#### DATA FOR PROCESSING

(** * dify-router: the distributed route plane

  A shallow embedding of the gateway's route catalog
  (internal/gateway/route_manager.go), its matcher, the dispatcher and the
  admin handlers (package gateway), and the authentication middleware
  (package middleware), together with the properties the specification
  states about them.

  Conventions of the embedding:
  - Go [string] is [string] (a sequence of bytes); Go [int] and [int64] are
    [Z], with the wrap-around written out where the code does arithmetic;
  - Go maps are [gmap]; a [range] over a map visits the entries in an
    unspecified order, so every loop over a map takes the visiting order as
    an argument, and the theorems hold for every order;
  - the mutex is not modelled: each operation runs under the lock, hence
    atomically, and is a function from the state before to the state after;
  - calls to the shared store are a record of the replies the client
    observes (reads) and a list of the commands it sent (writes);
  - readings of the wall clock are arguments. *)

From Stdlib Require Import ZArith String Ascii List Bool Lia.
From stdpp Require Import gmap strings list fin_maps pretty.

Local Open Scope string_scope.
Local Open Scope Z_scope.

(** ** Package strings, as far as the gateway uses it *)

Module GoStrings.

(** [strings.HasPrefix s prefix]. *)
Fixpoint HasPrefix (s prefix : string) {struct prefix} : bool :=
  match prefix with
  | EmptyString => true
  | String c prefix' =>
      match s with
      | EmptyString => false
      | String d s' => Ascii.eqb c d && HasPrefix s' prefix'
      end
  end.

Fixpoint drop_bytes (n : nat) (s : string) : string :=
  match n with
  | O => s
  | S n' => match s with
            | EmptyString => EmptyString
            | String _ s' => drop_bytes n' s'
            end
  end.

(** [strings.TrimPrefix s prefix]: [s] without the leading [prefix], and
    [s] itself when it does not start with [prefix]. *)
Definition TrimPrefix (s prefix : string) : string :=
  if HasPrefix s prefix then drop_bytes (String.length prefix) s else s.

(** [strings.Contains s substr]. *)
Fixpoint Contains (s substr : string) : bool :=
  HasPrefix s substr ||
  match s with
  | EmptyString => false
  | String _ s' => Contains s' substr
  end.

(** [strings.ReplaceAll s old new] for an [old] of one byte, the only use
    the gateway makes of it. *)
Fixpoint ReplaceAll (s : string) (old : ascii) (new : string) : string :=
  match s with
  | EmptyString => EmptyString
  | String c s' =>
      if Ascii.eqb c old then new +:+ ReplaceAll s' old new
      else String c (ReplaceAll s' old new)
  end.

End GoStrings.

(** ** Types (internal/gateway/types.go) *)

Module RouteConfig.
Record t : Type := Build {
  ID : string;
  Path : string;
  Method : string;
  Handler : string;
  SandboxType : string;
  Code : string;
  Target : string;
  Timeout : Z;
  Metadata : gmap string string;
  CreatedAt : Z;
  UpdatedAt : Z;
  Version : Z
}.

Definition with_stamps (r : t) (createdAt updatedAt version : Z) : t :=
  Build (ID r) (Path r) (Method r) (Handler r) (SandboxType r) (Code r)
        (Target r) (Timeout r) (Metadata r) createdAt updatedAt version.
End RouteConfig.

Module SandboxInstance.
Record t : Type := Build {
  ID : string;
  URL : string;
  Type_ : string;
  Status : string;
  Load : Z;
  LastPing : Z
}.

Definition with_Load (i : t) (load : Z) : t :=
  Build (ID i) (URL i) (Type_ i) (Status i) load (LastPing i).
End SandboxInstance.

Module RouteEvent.
Record t : Type := Build {
  EventID : string;
  EventType : string;
  RouteID : string;
  RouteData : option RouteConfig.t;   (* a nil pointer is [None] *)
  Timestamp : Z;
  Source : string
}.
End RouteEvent.

(** A Go [error]: [None] is [nil]. *)
Definition error : Type := option string.

(** Arithmetic on [int] and [int64] (64 bits, two's complement) keeps the low
    64 bits of the result. *)
Definition wrap64 (z : Z) : Z := (z + 2 ^ 63) mod 2 ^ 64 - 2 ^ 63.

(** ** Libraries outside the repository

  The gateway calls encoding/json, strconv, regexp, net/http and
  gorilla/mux; their functions are taken as they are. *)

Record Extern : Type := {
  (* json.Unmarshal into a RouteConfig; None when it returns an error *)
  json_Unmarshal : string -> option RouteConfig.t;
  (* json.Marshal of a RouteConfig *)
  json_Marshal : RouteConfig.t -> string;
  (* strconv.ParseInt(s, 10, 64): the value it returns (the caller drops
     the error) *)
  strconv_ParseInt : string -> Z;
  (* regexp.MatchString(pattern, s): matched, which is false when the
     pattern does not compile *)
  regexp_MatchString : string -> string -> bool;
  (* whether http.NewRequest(GET, url, nil) returns a request: it returns
     nil and an error when the url does not parse *)
  http_NewRequest_ok : string -> bool;
  (* a new mux router is given the one route Path(tpl).Methods(GET) and
     asked to Match the request, which is a GET request known by its url,
     or nil: what Match returns, or None when the calls panic (mux
     dereferences the request) *)
  mux_Match : string -> option string -> option bool
}.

########

== TASK STATEMENT ==
Starting at the line that contains "RouteData : option", retype each remaining line of the records exactly; that line and the last line are both included.

== EXERCISE SOLUTION ==
  RouteData : option RouteConfig.t;   (* a nil pointer is [None] *)
  Timestamp : Z;
  Source : string
}.
End RouteEvent.

(** A Go [error]: [None] is [nil]. *)
Definition error : Type := option string.

(** Arithmetic on [int] and [int64] (64 bits, two's complement) keeps the low
    64 bits of the result. *)
Definition wrap64 (z : Z) : Z := (z + 2 ^ 63) mod 2 ^ 64 - 2 ^ 63.

(** ** Libraries outside the repository

  The gateway calls encoding/json, strconv, regexp, net/http and
  gorilla/mux; their functions are taken as they are. *)

Record Extern : Type := {
  (* json.Unmarshal into a RouteConfig; None when it returns an error *)
  json_Unmarshal : string -> option RouteConfig.t;
  (* json.Marshal of a RouteConfig *)
  json_Marshal : RouteConfig.t -> string;
  (* strconv.ParseInt(s, 10, 64): the value it returns (the caller drops
     the error) *)
  strconv_ParseInt : string -> Z;
  (* regexp.MatchString(pattern, s): matched, which is false when the
     pattern does not compile *)
  regexp_MatchString : string -> string -> bool;
  (* whether http.NewRequest(GET, url, nil) returns a request: it returns
     nil and an error when the url does not parse *)
  http_NewRequest_ok : string -> bool;
  (* a new mux router is given the one route Path(tpl).Methods(GET) and
     asked to Match the request, which is a GET request known by its url,
     or nil: what Match returns, or None when the calls panic (mux
     dereferences the request) *)
  mux_Match : string -> option string -> option bool
}.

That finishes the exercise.